(WORK TASK):
Only lines holding the word "mutates" are wanted from the records; copy all of them.

(RECORDS)

(** * pytorch_forecasting.data: the windowed time-series dataset

    A shallow embedding of [pytorch_forecasting/data.py]: the categorical
    encoder [NaNLabelEncoder], the constructor of [TimeSeriesDataSet] with
    the Python objects it shares and mutates, [construct_index],
    [_data_to_tensor], [__getitem__], [_collate_fn] and [from_dataset],
    followed by the properties of the specification that are settled on
    them and by further properties of the code.

    Conventions.
    - Python exceptions are values of [exn]; a call that may raise returns a
      [result].  Code that mutates shared Python objects runs in [Py], a
      state-and-exception monad over the object store [Heap].
    - Integers are [Z].  Floating-point numbers are the carrier [R] of a
      [FloatModel]: their arithmetic is a parameter of the development and
      is never interpreted.
    - pandas frames are maps from column names to typed columns, numpy and
      torch arrays are lists (of lists). *)

From Stdlib Require Import ZArith String List Lia Permutation Sorting.Sorted.
From stdpp Require Import base tactics option list strings gmap sorting.

Local Open Scope string_scope.
Local Open Scope Z_scope.
Local Open Scope list_scope.

(** ** Exceptions and results *)

Inductive exn :=
  | AssertionError (msg : string)
  | KeyError (key : string)
  | ValueError (msg : string)
  | IndexError
  | TypeError
  | AttributeError
  | RuntimeError.

Inductive result (A : Type) :=
  | Ok (a : A)
  | Raise (e : exn).
Arguments Ok {A} a.
Arguments Raise {A} e.

#[global] Instance result_ret : MRet result := λ A, Ok.
#[global] Instance result_bind : MBind result := λ A B f m,
  match m with Ok a => f a | Raise e => Raise e end.
#[global] Instance result_fmap : FMap result := λ A B f m,
  match m with Ok a => Ok (f a) | Raise e => Raise e end.

Definition is_Ok {A} (m : result A) : Prop := ∃ a, m = Ok a.

(** [assert cond, msg] *)
Definition py_assert (cond : bool) (msg : string) : result unit :=
  if cond then Ok tt else Raise (AssertionError msg).

(** Lookup of an optional value that raises when absent. *)
Definition or_raise {A} (e : exn) (o : option A) : result A :=
  match o with Some a => Ok a | None => Raise e end.

(** ** Python sequences *)

(** [l[k]] on a list, tuple or array, and [.iloc[k]]: a negative position
    counts from the end, a position out of range raises [IndexError]. *)
Definition iloc {A} (l : list A) (k : Z) : result A :=
  let n := Z.of_nat (length l) in
  if bool_decide (0 ≤ k < n) then or_raise IndexError (l !! Z.to_nat k)
  else if bool_decide (- n ≤ k < 0) then or_raise IndexError (l !! Z.to_nat (n + k))
  else Raise IndexError.

(** A slice bound as Python normalises it: negative bounds count from the
    end, and the result is clamped to [0 .. len]. *)
Definition slice_bound (n k : Z) : Z :=
  if bool_decide (k < 0) then Z.max 0 (n + k) else Z.min k n.

(** [l[lo:hi]] *)
Definition py_slice {A} (lo hi : Z) (l : list A) : list A :=
  let n := Z.of_nat (length l) in
  let a := slice_bound n lo in
  let b := slice_bound n hi in
  take (Z.to_nat (b - a)) (drop (Z.to_nat a) l).

(** [l[lo:]] and [l[:hi]] *)
Definition py_slice_from {A} (lo : Z) (l : list A) : list A :=
  drop (Z.to_nat (slice_bound (Z.of_nat (length l)) lo)) l.
Definition py_slice_to {A} (hi : Z) (l : list A) : list A :=
  take (Z.to_nat (slice_bound (Z.of_nat (length l)) hi)) l.

(** [list.index(x)]: the first position of [x], [ValueError] when absent. *)
Fixpoint index_of `{EqDecision A} (x : A) (l : list A) : option nat :=
  match l with
  | [] => None
  | y :: l' => if decide (x = y) then Some 0%nat else S <$> index_of x l'
  end.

(End RECORDS)

(WRITTEN SOLUTION):
    the Python objects it shares and mutates, [construct_index],
      [result].  Code that mutates shared Python objects runs in [Py], a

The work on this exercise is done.